While much is known about Austin’s sortie, much less is known about Sticky Murphy’s sortie TEAMAN. MRD Foot does not mention it. It may have been an SIS mission.

The target is in same area as GLASSHOUSE, flown earlier in the month. F/Lt Murphy flies across the Zuider Zee to Zwartsluis and Meppel. (Before the post-war creation of the eastern polders Meppel was almost on the coast.) According to Murphy’s post-operation report the TEAMAN target was only seven minutes flying-time up the canal towards Smilde. Unusually, they drop their leaflets over Meppel before heading for the target, presumably to avoid returning there after the drop. After dropping TEAMAN Murphy then set course for Southwold, but they made landfall at Lowestoft. They fly south to Southwold, which presumably gives them an often-flown track to find base at Newmarket, where they land at 23.32.

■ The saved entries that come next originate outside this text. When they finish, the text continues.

(** * The three-channel migration protocol of lxd (lxd/migrate.go)

    A shallow embedding of the migration source and sink engines:
    the wire messages of lxd/migration/migrate.proto, the string helpers of
    package shared, the websocket multiplexer [Connect], and the two [Do]
    procedures.  Calls that leave the process (websocket traffic, storage
    drivers, the checkpoint tool) are answered by an environment record and
    recorded in an event log, so that a run of [Do] is a function from the
    environment to an outcome and a log. *)

From Stdlib Require Import ZArith String Ascii List Bool Arith Lia.
Import ListNotations.
Local Open Scope string_scope.
Local Open Scope Z_scope.

(** ** Go values *)

(** A Go [error]: [os.ErrPermission], or a value built by [fmt.Errorf] from
    its format string.  Errors handed back by external calls are arbitrary
    values of this type; [nil] is [None : option error]. *)
Inductive error : Type :=
| ErrPermission
| Errorf (format : string).

(** Outcome of running a procedure: it returns, the goroutine blocks for
    ever (a channel or mutex that nobody will release), or it panics. *)
Inductive Res (A : Type) : Type :=
| Ret (a : A)
| Block
| Panic.
Arguments Ret {A} a.
Arguments Block {A}.
Arguments Panic {A}.

(** ** Integer conversions *)

(** Go's [int32(x)] on a wider signed integer keeps the low 32 bits and
    reads them in two's complement. *)
Definition int32 (x : Z) : Z :=
  let u := Z.land x (Z.ones 32) in
  if u <? 2 ^ 31 then u else u - 2 ^ 32.

(** Go's [int64(x)] on an [int32] sign-extends: the value is unchanged. *)
Definition int64 (x : Z) : Z := x.

Definition representable32 (x : Z) : Prop := - 2 ^ 31 <= x < 2 ^ 31.

(** ** package shared: snapshot names *)

Module shared.

Definition SnapshotDelimiter : string := "/".

(** [cut sep s] splits [s] around the first occurrence of [sep]
    (Go: [m := strings.Index(s, sep)], then [s[:m]] and [s[m+len(sep):]]). *)
Fixpoint drop (n : nat) (s : string) : string :=
  match n, s with
  | O, _ => s
  | S n', String _ s' => drop n' s'
  | S _, EmptyString => EmptyString
  end.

Operation LUCKYSHOT (plus RHOMBOID and HIRELING)

Of F/O Hockey’s crew for this sortie, it appears that only P/O Smith, his 2nd Pilot, is a member of the Squadron. So far as I am able to ascertain, his navigator and wireless-operator, F/Sgts Broadley, DFM and F/Sgt Judson, DFM are on the staff of 3 Group’s Training Flight; during this period both fly other operations for 138 Squadron, but only five in total between them. The rear-gunner, F/Sgt Masson, does not appear elsewhere in 138 Squadron’s reports, so he may also be a visitor. S/Ldr Jack Benham (ex-Ringway) is flying as the Despatcher, with a Sgt Kennedy (also possibly a visitor, for this is his only appearance) to assist. Benham has been on the staff of Ringway almost since its formation: in May 1941 he briefly replaced Louis Strange as CO of the Parachute Training Squadron, but was soon superseded by S/Ldr Maurice Newnham. Promoted to Wing Commander, Benham is posted overseas to India to train paratroops there, but fails the medical; he is currently with SOE.

The target for Operation LUCKYSHOT is near Charleroi. Hockey takes off at 18.55 and flies via Abingdon and Tangmere to the French coast at Berck-sur-Mer. Though this is a roundabout route to Belgium, nearly double the straight-line distance, it avoids the heavy flak defences to be encountered anywhere along the coast east of Calais. They cross the French coast at 7,500 feet, a safe height. Encountering 8/10 cumulus cloud shortly after, Hockey drops to 3,500 feet. After 10/10 cloud, and rain, he drops further to 2,000 feet. On ETA over the target area Hockey decides against flying any lower in zero visibility, the ground being not much more than 1,000 feet below. The operation is abandoned and they return via the Somme estuary at Le Crotoy, and thence to Tangmere and base at 01.25.

From the RHOMBOID SOE file, Hockey’s sortie also includes HIRELING and RHOMBOID, Jean Cassart and Henri Verhaegen. Hockey does not mention these in his report, perhaps because he abandons the operation in the knowledge that their target would be equally inaccessible.

As with TEAMAN, the identity of LUCKYSHOT appears to have evaded the record. There is no mention of LUCKYSHOT by MRD Foot or Etienne Verhoeyen, two principal sources for SOE and intelligence agents, or any file in the National Archive.

Sources

MUSJID, OUTCASTE, BALACLAVA

TNA AIR20/8334, encls 82A, 83A, 87A.
TNA HS6/158, Personal File for Jean Nicolas Léon Maus (OUTCASTE)
MRD Foot, ‘SOE in the Low Countries’, pp. 265-7.

LUCKYSHOT, (HIRELING and RHOMBOID)

TNA HS 6/187 (RHOMBOID mission)
Hockey logbook
Article about Jack Benham by Walter Kahn, MBE, in ‘The Dropzone’, the magazine of Harrington Aviation Museums; volume 10, Issue 1 (2012).